Comparison of the optical sectioning capability of 1PE and 2PE-SDC for a bulky object. (A) Image of a pollen grain collected using CSU model X1 with 1PE (1PE-X1) and CSU model MPφ55 with 2PE (2PE-MPφ55) with an sCMOS camera. Voxel pitch (xyz): 56 × 56 × 200 nm, 194 stacks; depth: 0–38.8 μm. The images of the same pollen grain are shown in x–z slices. For the full data set, see Fig. S4. (B) Fluorescence intensity (FI) profiles along the line (seven-pixel width) indicated in A. Black and red lines represent profiles for 1PE-X1 and 2PE-MPφ55, respectively. (C) Surface-rendered representation of the pollen grain. The threshold level was determined so as to display the same equatorial diameter. The entire surface of the 2PE image can be rendered, whereas with 1PE, high background noise interferes with the surface rendering, especially at the far side. Also see Movie S1. (Scale bars: 10 μm.)

Application of CSU Models to Animals Expressing GFP-Fusion Proteins.

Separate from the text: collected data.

(* ===== verification/ConnectionFacts.v ===== *)
(** What transactions do to the connection of a block: the methods of
    [ClarityTransactionConnection] over the log of the transaction. *)
From stdpp Require Import base strings numbers list gmap relations.
From Stdlib Require Import ZArith Lia.
From S2P Require Import Prelude Names Types Representations Values C32 C32Facts RollbackWrapper BackingStore Costs AssetMap ClarityDatabase Keys DatabaseFacts Natives Contexts ContextFacts Interpreter Runs InterpreterFacts StxFacts Define Launches TransactionFacts Ledger StacksTypes PostConditions ClarityConnection ChainTransactions.
#[local] Open Scope Z_scope.

Create HintDb chain.

(** * Stateful code *)

Section stateful.
Context {St F E : Type} (R : relation St) `{!PreOrder R}.

(** Whatever is returned, and if a value is returned. *)
Definition always {A} (m : Stateful St F E A) : Prop := forall s,
  match m s with Ok (s', _) => R s s' | Err _ => False | Panic => True end.
Definition success {A} (m : Stateful St F E A) : Prop := forall s s' a, m s = Ok (s', inr a) -> R s s'.
(** C7. Post-conditions are enforced: when a transaction that calls or launches a
    contract is accepted, either nothing changed but the fee, the nonces and, for a
    launch that passed the analysis, the analysis that is stored; or the changes to
    the keys and to the metadata are those of a run of the contract, as it was
    analysed and after the fee was paid, whose assets passed the check of the
    post-conditions, with the nonces and the analysis.  [log] and [mlog] are all
    that goes to the store. *)
Theorem postconditions_enforced config tx b b' v :
  match payload tx with ContractCall _ | SmartContract _ => True | _ => False end ->
  process_transaction config tx b = Ok (b', inr v) ->
  let before := reads (start_transaction_processing b) in
  let after := reads (start_transaction_processing b') in
  let a := contract_analysis v.2 in
  exists log mlog, flush (datastore b) log mlog = Ok (datastore b') /\
  (((forall k, ~ nonce_key tx k -> ~ fee_key tx k -> after k = before k) /\ mlog = analysis_metadata tx a) \/
   exists c1 log1 g' m log' mlog',
     wrapper_refines (conn_db c1) (mkLogs (datastore b) [(log1, [])]) /\
     conn_cost c1 = conn_cost (start_transaction_processing b) /\
     (forall k, ~ fee_key tx k -> reads c1 k = before k) /\
     ran tx c1 a m g' /\
     check_transaction_postconditions (sender_of tx) m (post_conditions tx) (post_condition_mode tx) = Ok true /\
     wrapper_refines (database g') (mkLogs (datastore b) [(log', mlog'); (log1, [])]) /\
     mlog = mlog' ++ analysis_metadata tx a /\
     (forall k, ~ nonce_key tx k -> after k = wrapper_get (database g') k)).
Proof.
  intros Hpl (c' & Hbody & Hcommit)%process_body before after a. destruct v as [fee receipt].
  apply (body_steps _ _ _ _ _ _ (start_over b)) in Hbody as (o & p & c1 & c2 & c3 & Ho & _ & Hp & Hfee & Hpay & Hu1 & Hu2).
  destruct (pay_fee_meta _ _ _ _ _ _ _ (start_meta b) Hfee) as [[log1 Hm1] Hcost1].
  apply (pay_fee_spec (datastore b)) in Hfee as (_ & kp & bp & Hkp & _ & _ & [Hover1 Hr1]); [|apply start_over].
  assert (forall k, ~ fee_key tx k -> reads c1 k = before k) as Hc1.
  { intros k Hk. rewrite Hr1, decide_False; [done|]. intros ->. apply Hk. unfold fee_key. by rewrite <-(proj1 Hp). }
  assert (checked_effects tx (principal o) a (datastore b) c1 c2) as [Hover2 Heff].
  { destruct (payload tx) eqn:E; try done; [by eapply call_checked; [done|apply Ho|..]|by eapply launch_checked; [done|apply Ho|..]]. }
  assert (forall k, ~ nonce_key tx k -> after k = reads c2 k) as Hafter.
  { intros k Hk. destruct (nonces_read _ _ _ _ _ _ _ _ k Ho Hp Hover2 Hu1 Hu2 Hk) as [Hover3 <-].
    by rewrite <-(conn_commit_spec _ _ _ Hover3 Hcommit). }
  assert (forall mlog, conn_meta (datastore b) mlog c2 -> exists log, flush (datastore b) log mlog = Ok (datastore b')) as Hflush.
  { intros mlog Hm. eapply conn_commit_meta; [|exact Hcommit]. by eapply nonces_meta. }
  destruct Heff as [[Hsame Hsaved]|(g' & m & Hran & Hck & Hreads & Hlogs)].
  - destruct (Hflush (analysis_metadata tx a)) as [log Hlog]; [apply (Hsaved []); by eexists|]. exists log, (analysis_metadata tx a).
    split; [done|left]. split; [|done]. intros k Hn Hf. by rewrite Hafter, Hsame, Hc1.
  - destruct (Hlogs _ _ Hm1) as (log' & mlog' & Hw & Hc). destruct (Hflush _ Hc) as [log Hlog]. exists log, (mlog' ++ analysis_metadata tx a).
    split; [done|right]. exists c1, log1, g', m, log', mlog'. rewrite <-(proj1 Ho). split_and!; [done..|].
    intros k Hn. by rewrite Hafter, Hreads.
Qed.
End chain.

We examined the application of the CSU models to the imaging of GFP-expressing animals. In advance, we confirmed that the GFP-photobleaching rate for 2PE with CSU is comparable to that of conventional two-photon-excited fluorescence laser scanning microscopy (2PE-LSM) (16, 17, 21, 22) (Fig. S5). First, we observed a slice of a whole mouse embryo expressing GFP-fused histone H2B (H2B-GFP), which accumulates in the nucleus (Fig. 3 A and B, Fig. S6, and Movie S2). Dramatic improvements made by 2PE for optical sectioning were apparent in x–z slice views: in 2PE, the shape of the nuclei was visible at a depth of 100 μm, whereas with 1PE, the contrast was completely lost at a depth of ∼30 μm, and accumulated background noise overwhelmed the localized signals in regions deeper than 40 μm. Next, we observed embryos of the fruit fly Drosophila expressing membrane-GFP, which are distributed along plasma membranes (Figs. 3C and Fig. S7). In Fig. 3D, x–y plane images of a membrane-GFP–expressing fly embryo at z = 80 μm collected under different conditions are compared. The signal-to-background ratio (SBR) is more than 35 times larger in 2PE than in 1PE. The advantage of 2PE was apparent in high-contrast images, precisely visualizing the shape of cells in deeper regions (Fig. 3E and Movie S3). Because the transparency is higher for this fly sample than for H2B-GFP–expressing mouse embryo, with 1PE-MPφ55, fine structures are visible up to a depth of ∼50 μm in the x–z slice view (Fig. S7). SBR values at z = 80 μm for all modalities are shown in Fig. S8C. Comparison between 1PE-MPφ100 and 1PE-MPφ55 or 2PE-MPφ100 and 2PE-MPφ55 shows that the smaller pinhole size has the effect of reducing background noise both in 1PE and 2PE. Although the pinhole-size effect was small in the sea response (Fig. 1 C and D), in tissues, fluorescence photons may have scattered multiple times and were prone to generate a diffuse background. From these observations, we conclude that the 2PE-MPφ55 achieved the highest level of confocality with sufficient signal intensity.

Fig. 3.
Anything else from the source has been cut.